Thursday, April 19, 2012

I'm Ok with Indecisiveness This Time....

Mmm, I had fun last weekend and this week. I ended up having lunch with the girls instead of dinner, because one of them had to pack for a Saturday funeral in StL and I had a potential blind date with one of Chad's friends. So I drive to the restaurant/bar that I am supposed to meet this guy and Chad is there instead. He said he decided against setting this guy up with me and instead had invited 4 other friends to meet here too. So after quite a few drinks and a round of appetizers, my would-be date shows up late and is pissed because Chad never told him not to come. Kinda awkward and hilarious admittedly.

So excessive drinking and two bars later I kept dropping my phone on the bar, so I let out a "Gorram it!" One of Chad's friends asked me what I said and I repeated it and was rewarded with a weird head hug while on the barstool. He knew I quoted Firefly, so we began talking. Meanwhile I am super drunk horny girl texting the hell outta Ty. One embarrassing moment came when I realized I'd finalyy outright propositioned him, only I had somehow managed to switch convos and had texted my co-worker, Aja. Hilarious and embarassing, mostly hilarious.

So I have pretty much gotten Ty to agree that this waiting shit needs to be over and that my drunk ass will find a way to him tonight. I know, not my most shining moment. I wanna get laid soo bad though. Like painfully bad horny even today. Back to the potentially nice boy talking to me at the bar. he's ok, but I am wary, then Chad texts me and tells me that I should not sleep with him because he is a charmer, but then after a bit it's over and he likes this guy and would hate to have to bury him. I think this is slightly hilarious, because normally I'm the dangerous one to any guy, but Chad is sweet and thinks/knows I am maybe fragile in my attachments. So I lay off a bit and we all go back to the apartment and hang out. Eventually people leave and it is just Chad, myself, charmer and the guy who let Chad's gay brother give him an hour calf massage in the hot tub last summer. Chad grabs me to take me to bed and I am ok with this, and we've always had a tense friends relationship, but I'm the one who always says "no" because I am worried I'l have feelings. But horniness wins out and I tell him "no feelings here, just horny". I'm an idiot and don't think until the apt shakes with a slammed door as Charmer leaves.

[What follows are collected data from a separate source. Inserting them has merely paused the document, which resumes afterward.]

(** The local phase of a call on one of the library's shelves keeps the
    shelves and the uniqueness of ids. *)
Lemma addBook_local_keeps_unique (b : book) (shelf : string) (s : state)
  (names : list string) :
  unique_library names s -> In shelf names ->
  unique_library names (snd (addBook_local b shelf s)).
Proof.
  intros [o [L [K U]]] I.
  destruct (findBook (library s) (id b)) eqn:F.
  - unfold addBook_local, bind, gets, ret. rewrite F. simpl.
    exists o. auto.
  - rewrite <- K in I. destruct (own_of_key _ o shelf I) as [arr O].
    destruct (addBook_local_pushed b shelf s o arr F L O) as [L' _].
    eexists. split; [exact L'|]. split.
    + rewrite <- K. eapply keys_set; eauto.
    + unfold unique_ids. eapply Permutation_NoDup.
      * apply Permutation_sym. apply all_ids_push. exact O.
      * constructor; [|exact U].
        rewrite L in F. apply findBook_not_In in F. exact F.
Qed.

(** Handling the answer to a POST changes no id and no shelf name,
    wherever the pending index points. *)
Lemma addBook_settle_keeps_unique (reply : post_reply) (p : string * nat)
  (s : state) (names : list string) :
  unique_library names s ->
  unique_library names (snd (addBook_settle reply p s)).
Proof.
  intros [o [L [K U]]].
  destruct reply as [| |[| |v]]; run; try (exists o; auto; fail).
  unfold assign_db_id. rewrite L.
  destruct (own o (fst p)) as [arr|] eqn:O; simpl; [|exists o; auto].
  eexists. split; [reflexivity|]. split.
  - rewrite <- K. eapply keys_set; eauto.
  - unfold unique_ids. erewrite all_ids_set_same_ids; eauto.
    apply update_nth_ids. reflexivity.
Qed.

Lemma addBook_keeps_unique (reply : post_reply) (b : book) (shelf : string)
  (s : state) (names : list string) :
  unique_library names s -> In shelf names ->
  unique_library names (snd (addBook reply b shelf s)).
Proof.
  intros U I. rewrite addBook_split.
  pose proof (addBook_local_keeps_unique b shelf s names U I) as U1.
  destruct (addBook_local b shelf s) as [[[p|]|e] s1]; simpl in *;
    try exact U1.
  apply addBook_settle_keeps_unique. exact U1.
Qed.

Lemma run_adds_keeps_unique (calls : list (post_reply * book * string))
  (names : list string) :
  forall s : state,
    unique_library names s ->
    Forall (fun c => In (snd c) names) calls ->
    unique_library names (run_adds calls s).
Proof.
  induction calls as [|[[reply b] shelf] calls IH]; intros s U R; simpl.
  - exact U.
  - inversion R as [|c cs Hs Hrest]; subst. simpl in Hs.
    apply IH; [|exact Hrest].
    apply addBook_keeps_unique; assumption.
Qed.

Lemma step_add_keeps_unique (e : add_event)
  (sp : state * list (string * nat)) (names : list string) :
  unique_library names (fst sp) -> names_shelf_in names e ->
  unique_library names (fst (step_add e sp)).
Proof.
  intros U I. destruct e as [b shelf|k reply]; simpl in *.
  - pose proof (addBook_local_keeps_unique b shelf (fst sp) names U I) as U1.
    destruct (addBook_local b shelf (fst sp)) as [[[p|]|e] s1]; exact U1.
  - destruct (nth_error (snd sp) k) as [p|]; [|exact U].
    apply addBook_settle_keeps_unique. exact U.
Qed.

Lemma run_events_keeps_unique (events : list add_event)
  (names : list string) :
  forall sp : state * list (string * nat),
    unique_library names (fst sp) ->
    Forall (names_shelf_in names) events ->
    unique_library names (fst (run_events events sp)).
Proof.
  unfold run_events.
  induction events as [|e events IH]; intros sp U R; simpl.
  - exact U.
  - inversion R as [|? ? He Hrest]; subst.
    apply IH; [|exact Hrest].
    apply step_add_keeps_unique; assumption.
Qed.

Lemma empty_shelves_unique (s : state) :
  library s = Some empty_shelves -> unique_library shelf_names s.
Proof.
  intros L. exists empty_shelves. split; [exact L|]. split; [reflexivity|].
  unfold unique_ids. simpl. constructor.
Qed.
Definition traverse_hiearchy (service : Service) : M event unit :=
  accounts <- execute service AccountsList ;;
  show (print_accounts accounts) ;;
  items <- py_get accounts "items" ;;
  (if truthy items
   then
     items <- py_get accounts "items" ;;
     first <- py_getitem0 items ;;
     firstAccountId <- py_get first "id" ;;
     webproperties <- execute service (WebpropertiesList firstAccountId) ;;
     show (print_webproperties webproperties) ;;
     items <- py_get webproperties "items" ;;
     if truthy items
     then
       items <- py_get webproperties "items" ;;
       first <- py_getitem0 items ;;
       firstWebpropertyId <- py_get first "id" ;;
       profiles <- execute service (ProfilesList firstAccountId firstWebpropertyId) ;;
       show (print_profiles profiles) ;;
       items <- py_get profiles "items" ;;
       if truthy items
       then
         items <- py_get profiles "items" ;;
         first <- py_getitem0 items ;;
         firstProfileId <- py_get first "id" ;;
         goals <- execute service
                    (GoalsList firstAccountId firstWebpropertyId firstProfileId) ;;
         show (print_goals goals)
       else ret tt
     else ret tt
   else ret tt) ;;
  segments <- execute service SegmentsList ;;
  show (print_segments segments).

(** The text each [except] clause of [main] prints. *)
Definition diagnostic (error : exn) : option string :=
  match error with
  | TypeError msg =>
      Some ("There was an error in constructing your query : " ++ msg)
  | HttpError status reason =>
      Some ("Arg, there was an API error : " ++ py_str (VInt status) ++ " : " ++ reason)
  | AccessTokenRefreshError =>
      Some ("The credentials have been revoked or expired, please re-run"
              ++ "the application to re-authorize")
  | _ => None
  end.

(** [main], from the point where [sample_tools.init] has built the
    service. *)
Definition main (service : Service) : M event unit :=
  try_except (traverse_hiearchy service)
    (fun error =>
       match diagnostic error with
       | Some text => Some (show (print text))
       | None => None
       end).

(** * Verification *)

(** ** Reading a dict without effects *)

(** The value of [d.get(key)] for a dict [d]. *)
Definition dict_get (d : list (string * value)) (key : string) : value :=
  match dict_lookup key d with
  | Some v => v
  | None => VNone
  end.

(** The line [print_field label d key] prints for a dict [d]. *)
Definition labelled (label : string) (d : list (string * value)) (key : string) : string :=
  label ++ py_str (dict_get d key).

(** ** Laws of the monad *)

Section MonadLaws.
Context {E : Type}.

Lemma bind_ret_l {A B} (a : A) (f : A -> M E B) : bind (ret a) f = f a.
Proof. unfold bind, ret. destruct (f a); reflexivity. Qed.

Lemma bind_ret_r {A} (m : M E A) : bind m ret = m.
Proof.
  destruct m as [l [a | e]]; unfold bind, ret; simpl; [rewrite app_nil_r|]; reflexivity.
Qed.

Lemma bind_assoc {A B C} (m : M E A) (f : A -> M E B) (g : B -> M E C) :
  bind (bind m f) g = bind m (fun x => bind (f x) g).
Proof.
  destruct m as [l [a | e]]; simpl; [|reflexivity].
  destruct (f a) as [l' [b | e]]; simpl; [|reflexivity].
  destruct (g b) as [l'' r]. rewrite app_assoc. reflexivity.
Qed.

Lemma bind_return {A B} (l : list E) (a : A) (f : A -> M E B) :
  bind (l, Return a) f = ((l ++ log (f a))%list, result (f a)).
Proof. unfold bind, log, result. destruct (f a); reflexivity. Qed.

(** [m] with [l] emitted before it. *)
Definition after {A} (l : list E) (m : M E A) : M E A :=
  ((l ++ log m)%list, result m).

Lemma bind_after {A B} (l : list E) (a : A) (f : A -> M E B) :
  bind (l, Return a) f = after l (f a).
Proof. apply bind_return. Qed.

Lemma bind_raise {A B} (l : list E) (e : exn) (f : A -> M E B) :
  bind (l, Raise e) f = (l, Raise e).
Proof. reflexivity. Qed.


Lemma result_bind_return {A B} (m : M E A) (f : A -> M E B) (a : A) :
  result m = Return a -> result (bind m f) = result (f a).
Proof.
  intros H. destruct m as [l r]. cbn [result snd] in H. subst r.
  rewrite bind_return. reflexivity.
Qed.

Lemma bind_raises {A B} (m : M E A) (f : A -> M E B) (e : exn) :
  result m = Raise e -> bind m f = (log m, Raise e).
Proof. intros H. destruct m as [l r]. cbn [result snd] in H. subst r. reflexivity. Qed.

(** An event of [bind m f] was emitted by [m], or by [f] after [m]
    returned. *)
Lemma in_log_bind {A B} (m : M E A) (f : A -> M E B) (ev : E) :
  In ev (log (bind m f)) ->
  In ev (log m) \/ exists a, result m = Return a /\ In ev (log (f a)).
Proof.
  destruct m as [l [a | e]].
  - rewrite bind_return. cbn [log result fst snd]. rewrite in_app_iff.
    intros [H | H]; [left; exact H | right; exists a; split; [reflexivity | exact H]].
  - intros H; left; exact H.
Qed.


Lemma py_get_dict (d : list (string * value)) (key : string) :
  @py_get E (VDict d) key = ret (dict_get d key).
Proof. unfold py_get, py_get_default, dict_get. destruct (dict_lookup key d); reflexivity. Qed.

Lemma log_py_get (obj : value) (key : string) : log (@py_get E obj key) = [].
Proof.
  unfold py_get, py_get_default.
  destruct obj; try reflexivity. destruct (dict_lookup key d); reflexivity.
Qed.

Lemma py_get_returns (obj : value) (key : string) (v : value) :
  result (@py_get E obj key) = Return v ->
  exists d, obj = VDict d /\ v = dict_get d key.
Proof.
  destruct obj; try discriminate.
  rewrite py_get_dict. simpl. intros H. injection H as <-. exists d. split; reflexivity.
Qed.

Lemma log_py_getitem0 (v : value) : log (@py_getitem0 E v) = [].
Proof. destruct v as [ | | | | [|] | [|] | ]; reflexivity. Qed.

End MonadLaws.

Lemma print_field_dict (label : string) (d : list (string * value)) (key : string) :
  print_field label (VDict d) key = ([labelled label d key], Return tt).
Proof. unfold print_field. rewrite py_get_dict, bind_ret_l. reflexivity. Qed.

Lemma print_field_raises (label : string) (obj : value) (key : string) :
  (forall d, obj <> VDict d) ->
  print_field label obj key
  = ([], Raise (AttributeError ("'" ++ type_name obj ++ "' object has no attribute 'get'"))).
Proof.
  intros H. destruct obj; try reflexivity. exfalso. exact (H d eq_refl).
Qed.

(** ** Loops *)

Section Loops.
Context {E : Type}.

Lemma py_get_default_dict (d : list (string * value)) (key : string) (default : value) :
  @py_get_default E (VDict d) key default
  = ret (match dict_lookup key d with Some v => v | None => default end).
Proof. unfold py_get_default. destruct (dict_lookup key d); reflexivity. Qed.

Lemma for_in_list (l : list value) (body : value -> M E unit) :
  for_in (VList l) body = for_each l body.
Proof. unfold for_in, py_iter. rewrite bind_ret_l. reflexivity. Qed.

Lemma for_each_returns (l : list value) (body : value -> M E unit) :
  (forall x, In x l -> result (body x) = Return tt) ->
  result (for_each l body) = Return tt.
Proof.
  induction l as [| x rest IH]; intros H; [reflexivity|].
  cbn [for_each]. rewrite (result_bind_return _ _ tt) by (apply H; left; reflexivity).
  apply IH. intros y Hy. apply H. right. exact Hy.
Qed.

(** A loop stops at the first element whose body raises. *)
Lemma for_each_raises_first (x : value) (rest : list value) (body : value -> M E unit)
      (e : exn) :
  result (body x) = Raise e ->
  for_each (x :: rest) body = (log (body x), Raise e).
Proof. intros H. cbn [for_each]. apply bind_raises. exact H. Qed.

(** A loop over objects whose body always returns emits the lines of
    each object in turn. *)
Lemma for_each_objects (lines : list (string * value) -> list E)
      (body : value -> M E unit) (objects : list (list (string * value))) :
  (forall c, body (VDict c) = (lines c, Return tt)) ->
  for_each (map VDict objects) body = (flat_map lines objects, Return tt).
Proof.
  intros B. induction objects as [| c rest IH]; [reflexivity|].
  cbn [map for_each flat_map]. rewrite B, bind_return, IH. reflexivity.
Qed.
(** * Email delivery lifecycle tracking: a shallow embedding

    The definitions below embed the serverless functions of the email
    subsystem (supabase/functions/*/index.ts):

    - track-email-open      (tracking pixel endpoint)
    - process-bounce-checks (pending pass and general sweep)
    - sync-email-bounces    (bounce synchronisation per sender)
    - process-email-replies (reply reconciliation)
    - send-email            (token provider, body wrapper, handler)
    - the bounce-mark endpoint and the earlier per-email bounce checker

    Text is modelled as [string] (a sequence of 8-bit code units, ASCII
    text); timestamps are [Z] milliseconds since the epoch; the record
    store is a record of tables, each table a list of rows.  A handler is
    a computation in a state-and-exception monad over the store: every
    call to the store may succeed, come back with an error result, or
    throw, as an oracle decides.  The answers of the identity endpoint
    and of the mailbox API are parameters.  One invocation runs at one
    instant [now] and is not interleaved with another one. *)

From Stdlib Require Import ZArith List Bool Ascii String Lia Relations.
From Stdlib Require Import DecimalString.
Import ListNotations.

Local Open Scope string_scope.

(* ================================================================== *)
(** ** JavaScript string primitives used by the handlers *)
(* ================================================================== *)

Module Js.

Definition chars := list ascii.

Definition code (c : ascii) : N := N_of_ascii c.

Definition in_range (lo hi : ascii) (c : ascii) : bool :=
  (code lo <=? code c)%N && (code c <=? code hi)%N.

Definition is_upper (c : ascii) : bool := in_range "A" "Z" c.
Definition is_lower (c : ascii) : bool := in_range "a" "z" c.
Definition is_digit (c : ascii) : bool := in_range "0" "9" c.

(** [String.prototype.toLowerCase] on one code unit: A-Z are shifted,
    everything else is kept. *)
Definition lower_char (c : ascii) : ascii :=
  if is_upper c then ascii_of_N (code c + 32) else c.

I kinda liked Charmer, he was nice and well, charming. I gave him my number and that's rare. I mean he knew FireFly quotes.... lol, I'm such an easy nerd. I figure I'm never gonna hear from him and I don't really blame him. I did however get a late night text Sunday as I drove home from a friends Game of Thrones watching. I've talked to him most days this week, although, I put the brakes on yesterday to see what he would do. He waited most of the day and stilll eventually texted me. I know that's dumb and silly, but I like that I'm not the sole person putting in effort even if it's a small thing like that. Downside.... he lives in Columbia, which is over 2 hours away. He'd only come in for the weekend to visit.

Meanwhile, Ty has finally started putting in some real effort and is pushing pretty hard for an evening of drinks or whatever now. I feel a little bad pulling them both along, but not really. I kind want to be slutty and have them both... not forever or even more than a few weeks, but I don't see either really being long-term either.